Ingmar Bergman é para poucos; esta não é uma afirmação que visa taxar sua obra como um elemento elitizado, destinado apenas àqueles com um alto grau de cultura cinematográfica. É que o cinema de Bergman incomoda pela sua sinceridade e crueldade em desnudar as vestes que encobrem o caráter humano; ver representado na tela os vícios que carregamos em nós mesmos, é como tomar um choque de consciência em relação a nossa condição em um mundo condenado à incomunicabilidade e miséria das relações humanas. Deixo aqui uma indicação de 5 filmes de Bergman, obrigatórios para quem gosta de cinema, e para quem quer penetrar mais densamente na obra de um dos maiores artistas do século XX.

 

Sorrisos de uma noite de verão

 

Em uma fazenda, na virada do século, ocorre uma verdadeira ciranda de paixões, comandada pela anfitriã que escolheu a dedo os convidados.
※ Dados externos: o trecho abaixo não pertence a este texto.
(** * venn.ts: the layout core, embedded in Rocq

    A shallow embedding of the geometry kernel (circle intersection areas),
    the vector utilities, the numerical routines (bisection, the Wolfe line
    search in its two versions, Nelder-Mead), the label-anchor and path
    helpers and the colour and filter closures of the chart of venn.ts,
    followed by the properties established about them.

    Numbers.  A JavaScript number is an IEEE-754 binary64 value; the
    operations the program uses on it are collected in the class [Number]
    (arithmetic, comparisons, [Math.sqrt], [Math.abs], [Math.min],
    [Math.max]) and [Trig] ([Math.PI], [Math.acos], [Math.sin], [Math.cos],
    [Math.atan2]).  [Number] has two instances: Rocq's primitive binary64
    floats, on which the program runs and on which its properties are
    stated, and the real numbers, on which the formulas it evaluates are
    studied in exact arithmetic.

    Effects.  Exceptions are values of [Result]: what the program throws,
    and the [TypeError]s of the language (a property of [undefined] read or
    set, an assignment to a [const]).  In-place updates of local variables
    are state passing; arrays handed around by reference are locations of a
    [heap] where a property depends on who observes a write. *)

From Stdlib Require Import Reals Floats ZArith Lra Lia String Ascii DecimalString.
From stdpp Require Import base list.

Set Warnings "-inexact-float".

(** ** Exceptions *)

(** [throw] and the run-time [TypeError]s of JavaScript. *)
Inductive Result (A : Type) : Type :=
| Ok (a : A)
| Throw (msg : string).
Arguments Ok {A} a.
Arguments Throw {A} msg.

Definition bind {A B : Type} (m : Result A) (k : A -> Result B) : Result B :=
  match m with
  | Ok a => k a
  | Throw msg => Throw msg
  end.

Notation "x <- m ;; k" := (bind m (fun x => k))
  (at level 100, m at next level, right associativity).

(** Reading or setting a property of [undefined]. *)
Definition TypeError {A : Type} : Result A :=
  Throw "TypeError: cannot read properties of undefined".
(** * TradingAIPro: the technical-analysis and decision engine

    A shallow embedding of the decision core of the repository
    (indicators.js, supportUtils.js with its recommendation part,
    moneyManagement.js and the order generation module) together with the
    properties that the specification states about it.

    Number model.  JavaScript numbers are IEEE doubles; here they are
    exact rationals ([Q]), so every statement below is about the
    arithmetic the code writes down, not about rounding in the last
    binary digit.  [null] is [None].  [NaN] and the infinities have no
    counterpart in [Q]: wherever the source can divide by zero without a
    guard, the statements carry the hypothesis that excludes it.  The two
    functions that call [Math.sqrt] on data ([determineConfidence] and
    [calculateBollingerBands]) are embedded over the real numbers. *)

From Stdlib Require Import QArith Qround Qminmax Qabs Qreals.
From Stdlib Require Import String Ascii.
From Stdlib Require Import List Sorted Bool ZArith Lia.
From Stdlib Require Import Reals Psatz.
Import ListNotations.

Local Open Scope Q_scope.

(** ** JavaScript values and operators over [Q] *)

Module Js.

(** [x < y] and [x > y] on numbers. *)
Definition ltb (x y : Q) : bool := negb (Qle_bool y x).
Definition gtb (x y : Q) : bool := ltb y x.
Definition leb (x y : Q) : bool := Qle_bool x y.
Definition geb (x y : Q) : bool := Qle_bool y x.
(** [x === y] on numbers. *)
Definition eqb (x y : Q) : bool := Qeq_bool x y.

(** Truthiness of a value that is a number or [null]:
    [null] and [0] are falsy. *)
Definition truthy (v : option Q) : bool :=
  match v with
  | Some q => negb (eqb q 0)
  | None => false
  end.

(** Numeric coercion of [null] in arithmetic and comparisons. *)
Definition toNumber (v : option Q) : Q :=
  match v with Some q => q | None => 0 end.

(** [Math.round]: the nearest integer, halves towards plus infinity. *)
Definition round (x : Q) : Q := inject_Z (Qfloor (x + 0.5)).

(** [Math.max(...xs)] and [Math.min(...xs)] on a non-empty array whose
    first element is [x]. *)
Definition maxOf (x : Q) (xs : list Q) : Q := fold_left Qmax xs x.
Definition minOf (x : Q) (xs : list Q) : Q := fold_left Qmin xs x.

(** [s.toLowerCase()] on the ASCII range. *)
Definition lowerAscii (c : ascii) : ascii :=
  let n := nat_of_ascii c in
  if ((65 <=? n) && (n <=? 90))%nat then ascii_of_nat (n + 32) else c.

Fixpoint toLowerCase (s : string) : string :=
  match s with
  | EmptyString => EmptyString
  | String c r => String (lowerAscii c) (toLowerCase r)
  end.

(** The class [\s] on the ASCII range: tab, line feed, vertical tab,
    form feed, carriage return and space. *)
Definition isSpace (c : ascii) : bool :=
  let n := nat_of_ascii c in
  ((9 <=? n) && (n <=? 13) || (n =? 32))%nat.
(** * A shallow embedding of the HTML builder [g] (html.go, render.go)

    The package under study is the one of html.go, with the entry point
    and the [Node] interface of render.go; nodes.go and the second half of
    render.go hold older variants of the same code and are not modelled.

    Go strings are byte sequences: they are modelled by [string], whose
    characters are the 256 byte values.  A [rune] is an [int32], modelled
    by [Z].  The attribute map [KV] is a finite map from strings to values
    of Go's [any]; nodes are the closed sum of the two implementations of
    the [Node] interface that the package defines, [Text] and [*Element].
    Functions that return [(string, error)] return a pair whose second
    component is [None] for Go's [nil] error.  A [strings.Builder] is the
    string written so far, threaded through the functions that write. *)

From Stdlib Require Import ZArith Ascii.
From stdpp Require Import base list strings gmap sorting.

Local Open Scope Z_scope.

(** ** Bytes and runes *)

Definition rune := Z.

(** [rune(b)] for a byte [b]: the conversion used by [rune(s[0])]. *)
Definition rune_of_byte (b : Ascii.ascii) : rune := Z.of_N (Ascii.N_of_ascii b).

(** [s[i]]; Go panics out of range, every use below is in range. *)
Definition byteAt (s : string) (i : nat) : Ascii.ascii :=
  default "000"%char (String.get i s).

(** [s[i:]] and [s[:j]]. *)
Fixpoint sliceFrom (i : nat) (s : string) : string :=
  match i, s with
  | O, _ => s
  | S i', String _ t => sliceFrom i' t
  | S _, EmptyString => EmptyString
  end.

Fixpoint sliceTo (j : nat) (s : string) : string :=
  match j, s with
  | O, _ => EmptyString
  | S j', String c t => String c (sliceTo j' t)
  | S _, EmptyString => EmptyString
  end.

(** The double quote character, as a string. *)
Definition dquote : string := String "034"%char EmptyString.

(** ** Package [unicode/utf8] of the Go standard library *)

Definition utf8_RuneError : rune := 0xFFFD.
Definition utf8_RuneSelf : Z := 0x80.
Definition utf8_UTFMax : nat := 4.

(** One entry of the table [first]: ASCII, an invalid leading byte, or the
    leading byte of a sequence of [sz] bytes whose second byte must lie in
    the accept range [lo..hi]. *)
Inductive firstInfo :=
| FirstASCII
| FirstInvalid
| FirstMulti (sz : nat) (lo hi : Z).

Definition utf8_first (s0 : Z) : firstInfo :=
  if s0 <? 0x80 then FirstASCII
  else if s0 <? 0xC2 then FirstInvalid
  else if s0 <? 0xE0 then FirstMulti 2 0x80 0xBF
  else if s0 =? 0xE0 then FirstMulti 3 0xA0 0xBF
  else if s0 <? 0xED then FirstMulti 3 0x80 0xBF
  else if s0 =? 0xED then FirstMulti 3 0x80 0x9F
  else if s0 <? 0xF0 then FirstMulti 3 0x80 0xBF
  else if s0 =? 0xF0 then FirstMulti 4 0x90 0xBF
  else if s0 <? 0xF4 then FirstMulti 4 0x80 0xBF
  else if s0 =? 0xF4 then FirstMulti 4 0x80 0x8F
  else FirstInvalid.

(** Continuation bytes lie in [locb..hicb]. *)
Definition utf8_iscont (b : Z) : bool := (0x80 <=? b) && (b <=? 0xBF).

(** [utf8.DecodeRuneInString]: the first rune of [s] and its width in
    bytes; an invalid or truncated encoding gives [(RuneError, 1)]. *)
Definition utf8_DecodeRuneInString (s : string) : rune * nat :=
  match s with
  | EmptyString => (utf8_RuneError, 0%nat)
  | String c0 t0 =>
    let s0 := rune_of_byte c0 in
    match utf8_first s0 with
    | FirstASCII => (s0, 1%nat)
    | FirstInvalid => (utf8_RuneError, 1%nat)
    | FirstMulti sz lo hi =>
      if (String.length s <? sz)%nat then (utf8_RuneError, 1%nat) else
      match t0 with
      | EmptyString => (utf8_RuneError, 1%nat)
      | String c1 t1 =>
        let s1 := rune_of_byte c1 in
        if (s1 <? lo) || (hi <? s1) then (utf8_RuneError, 1%nat) else
        if (sz <=? 2)%nat then
          (Z.lor (Z.shiftl (Z.land s0 0x1F) 6) (Z.land s1 0x3F), 2%nat)
        else
        match t1 with
        | EmptyString => (utf8_RuneError, 1%nat)
        | String c2 t2 =>
          let s2 := rune_of_byte c2 in
          if negb (utf8_iscont s2) then (utf8_RuneError, 1%nat) else
          if (sz <=? 3)%nat then
            (Z.lor (Z.lor (Z.shiftl (Z.land s0 0x0F) 12)
                          (Z.shiftl (Z.land s1 0x3F) 6))
                   (Z.land s2 0x3F), 3%nat)
          else
          match t2 with
          | EmptyString => (utf8_RuneError, 1%nat)
          | String c3 _ =>
            let s3 := rune_of_byte c3 in
            if negb (utf8_iscont s3) then (utf8_RuneError, 1%nat) else
            (Z.lor (Z.lor (Z.lor (Z.shiftl (Z.land s0 0x07) 18)
                                 (Z.shiftl (Z.land s1 0x3F) 12))
                          (Z.shiftl (Z.land s2 0x3F) 6))
                   (Z.land s3 0x3F), 4%nat)
          end
        end
      end
    end
  end.

(** [utf8.RuneStart]: the byte is not a continuation byte. *)
Definition utf8_RuneStart (b : Ascii.ascii) : bool :=
  negb (Z.land (rune_of_byte b) 0xC0 =? 0x80).

(** The backwards scan of [utf8.DecodeLastRuneInString]:
    [for start--; start >= lim; start-- { if RuneStart(s[start]) { break } }],
    entered after the decrement. *)
Fixpoint scanRuneStart (fuel : nat) (s : string) (start lim : Z) : Z :=
  match fuel with
  | O => start
  | S fuel' =>
    if start <? lim then start
    else if utf8_RuneStart (byteAt s (Z.to_nat start)) then start
    else scanRuneStart fuel' s (start - 1) lim
  end.

(** [utf8.DecodeLastRuneInString]. *)
Definition utf8_DecodeLastRuneInString (s : string) : rune * nat :=
  let end_ := String.length s in
  if (end_ =? 0)%nat then (utf8_RuneError, 0%nat) else
  let start := (end_ - 1)%nat in
  let r := rune_of_byte (byteAt s start) in
  if r <? utf8_RuneSelf then (r, 1%nat) else
  let lim := Z.max (Z.of_nat end_ - Z.of_nat utf8_UTFMax) 0 in
  let start := scanRuneStart utf8_UTFMax s (Z.of_nat start - 1) lim in
  let start := if start <? 0 then 0 else start in
  let '(r, size) := utf8_DecodeRuneInString (sliceFrom (Z.to_nat start) s) in
  if negb (start + Z.of_nat size =? Z.of_nat end_) then (utf8_RuneError, 1%nat)
  else (r, size).

(** [for _, r := range s]: the runes of [s] in order, each with the bytes
    it was decoded from. *)
Fixpoint rangeString (s : string) : list (rune * string) :=
  match s with
  | EmptyString => []
  | String c0 t0 =>
    let '(r, size) := utf8_DecodeRuneInString s in
    match size, t0 with
    | 2%nat, String c1 t1 =>
        (r, String c0 (String c1 EmptyString)) :: rangeString t1
    | 3%nat, String c1 (String c2 t2) =>
        (r, String c0 (String c1 (String c2 EmptyString))) :: rangeString t2
    | 4%nat, String c1 (String c2 (String c3 t3)) =>
        (r, String c0 (String c1 (String c2 (String c3 EmptyString))))
          :: rangeString t3
    | _, _ => (r, String c0 EmptyString) :: rangeString t0
    end
  end.
(** * Analysis job pipeline of the basketball form analyzer

    A shallow embedding of the backend's job pipeline (the Firestore job
    ledger, the analysis routes, the Cloud Tasks worker) and of its pure
    helpers (angle classifier, key-frame selection, category validation),
    followed by the properties proved about them.

    Conventions.
    - A JavaScript [number] that only ever holds an index or a counter is a
      [Z]; the measurements handled by the angle classifier are exact
      rationals [Q] (every finite double is one, and the band constants are
      represented exactly).  What the code computes with [Math.sqrt],
      [Math.acos] or [Math.round] on doubles is left out: [calculateAngle]
      and the rounded [deviation] of the classifier, which no caller
      reads.
    - [undefined] is [None].
    - Asynchronous code is sequential inside one handler, so [await] is
      the bind of a state-and-exception monad over the persisted world. *)

From Stdlib Require Import ZArith QArith Qround Qminmax Qabs Psatz.
From stdpp Require Import gmap strings list fin_maps sorting pretty.

(** ** services/cv/angle_calculator.ts : band classification *)

Module AngleCalculator.
Lemma reduceStock_spec_witness :
  0 < 4 /\ reduceStock Samples.inv10 4 true = inl errReservedTooSmall.
Proof.
  split; [lia|].
  destruct (reduceStock_spec Samples.inv10 4 ltac:(lia)) as (H & _).
  apply H. simpl. lia.
Defined.

Lemma addStock_eq now inv amount :
  0 < amount ->
  exists inv', addStock now inv amount = inr inv' /\
    quantity inv' = quantity inv + amount /\
    reservedQuantity inv' = reservedQuantity inv /\
    lastRestockDate inv' = Some now /\
    lowStockThreshold inv' = lowStockThreshold inv.
Proof.
  intros Ha. unfold addStock, ret.
  destruct (Z.leb_spec amount 0); [lia|].
  eexists. split; [reflexivity|].
  rewrite save_quantity, save_reservedQuantity.
  unfold save, beforeSave. simpl.
  destruct (quantity inv + amount <=? 0); simpl; repeat split; reflexivity.
Qed.

(** X2. [addStock] with a positive amount adds it to [quantity], leaves
    [reservedQuantity] alone and records the time of the call as
    [lastRestockDate]; there is no upper bound. *)
Theorem addStock_spec (now : Z) (inv : Inventory.t) (amount : Z) :
  0 < amount ->
  exists inv', addStock now inv amount = inr inv' /\
    quantity inv' = quantity inv + amount /\
    reservedQuantity inv' = reservedQuantity inv /\
    lastRestockDate inv' = Some now /\
    lowStockThreshold inv' = lowStockThreshold inv.
Proof. apply addStock_eq. Qed.

Lemma addStock_spec_witness :
  0 < 5 /\
  exists inv', addStock 99 Samples.inv10 5 = inr inv' /\ quantity inv' = 15.
Proof.
  split; [lia|].
  destruct (addStock_spec 99 Samples.inv10 5 ltac:(lia)) as (inv' & E & Hq & _).
  exists inv'. split; [exact E | exact Hq].
Defined.

(** X3. An amount that is zero or negative is refused by all three
    methods, each with its own message, before anything is written. *)
Theorem nonpositive_amount_rejected (now : Z) (inv : Inventory.t) (amount : Z) :
  amount <= 0 ->
  reserveStock inv amount = inl errReserveAmount /\
  (forall isReserved, reduceStock inv amount isReserved = inl errReduceAmount) /\
  addStock now inv amount = inl errAddAmount /\
  (forall c, c = CReserve amount \/ (exists r, c = CReduce amount r) \/
             c = CAdd now amount -> after inv c = inv).
Proof.
  intros Ha.
  assert (E : (amount <=? 0) = true) by (apply Z.leb_le; exact Ha).
  unfold reserveStock, reduceStock, addStock, throw. rewrite E.
  split; [reflexivity|]. split; [reflexivity|]. split; [reflexivity|].
  intros c [-> | [[r ->] | ->]]; unfold after; simpl;
    unfold reserveStock, reduceStock, addStock, throw; rewrite E; reflexivity.
Qed.
(** * PySide2 OpenGL tutorials: the rectangle, cube and event widgets

    A shallow embedding of the Python code shown in the tutorial notebooks
    [02-rectangle], [05-cube] and [06-events].

    - Python [int]s are [Z]; Python and C [float]s are rationals ([Q])
      standing for the literal written in the source (no rounding is
      modelled, and no statement below depends on rounding).
    - A widget method is a computation in a small monad: it threads the
      Python-side fields of [self], collects the calls it makes on the Qt
      and OpenGL objects, in order, and may raise a Python exception.
    - A [QMatrix4x4] is the list of library transformations applied to the
      identity matrix, in the order of the method calls. *)

From Stdlib Require Import ZArith QArith List String Bool Lia.
Import ListNotations.
Open Scope Z_scope.

Set Implicit Arguments.

(* ================================================================== *)
(** * Python values *)

Inductive PyExn : Type :=
| ZeroDivisionError
| AttributeError.

(** [float(n)] for an [int]: exact on the integers of magnitude up to
    2^53, which covers every slider value and every difference of two. *)
Definition py_float (n : Z) : Q := inject_Z n.

(** [a / b] on two [int]s: true division, raising on a zero divisor. *)
Definition py_truediv (a b : Z) : PyExn + Q :=
  if b =? 0 then inl ZeroDivisionError
  else inr (inject_Z a / inject_Z b)%Q.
Inspirado na peça de Shakespeare, Bergman realizou uma comédia romântica espirituosa, sensual e divertida, considerado no Festival de Cannes a melhor comédia poética, categoria inventada apenas para premias o filme com justiça. O filme inspirou um musical de grande sucesso na Broadway e ainda Sonhos eróticos de uma noite de verão, de Woody Allen.

 
O Sétimo Selo

No século XIV, cavaleiro sueco volta da luta nas Cruzadas e encontra sua terra natal assolada pela peste negra; quando a Morte lhe aparece, ele propõe um jogo de xadrez para adiar sua hora. Parábola existencial e religiosa sobre a relação solitária e incerta que o Homem tem por vezes perante Deus. Bergman exercita todo o seu talento com este filme em preto-e-branco belíssimo, e a obra é fruto de uma das poucas concepções não-realistas de sua carreira.

 

A Fonte da Donzela

Indo para a igreja a jovem filha de uma família de uma família generosa é estuprada e morta. Tempos depois, os criminosos se hospedam na casa da vítima, mas tanto eles como os anfitriões desconhecem a verdade a respeito dos dois lados. Baseado em uma lenda medieval, Bergman teceu um drama poético de profunda ressonância moral. A dramaticidade da obra é reforçada pela fotografia de Sven Nykvist, habitual colaborador do diretor. Venceu o Oscar de melhor filme estrangeiro.

 

Persona

 

Atriz entra em crise e fica muda, passando a se tratar com uma enfermeira psiquiátrica; aos poucos, os papéis se invertem. Uma das melhores investigações psicológicas já feitas no cinema, este rápido ensaio de Bergman é um verdadeiro tour de force para as duas atrizes centrais, pois a câmera praticamente nunca as abandona. Tensão e inquisição caracterizam o contato de duas mulheres de forte personalidade, com um texto ao mesmo tempo poético e perturbador.

 

Fanny e Alexander

 

Rica família da cidade sueca de Uppsala reúne-se para comemorar o Natal de 1907, e seus integrantes são vistos pelos olhos de duas crianças. Obra notável na filmografia de Bergman por mostrar uma ternura pouca vista em seus filmes anteriores e linha dramática mais convencional. Concebido como uma minissérie para a TV, com aproximadamente cinco horas de duração, passou depois por montagem supervisionada pelo próprio diretor para a exibição nos cinemas. Ganhou merecidamente os Oscar de filme estrangeiro, fotografia, direção de arte e figurino.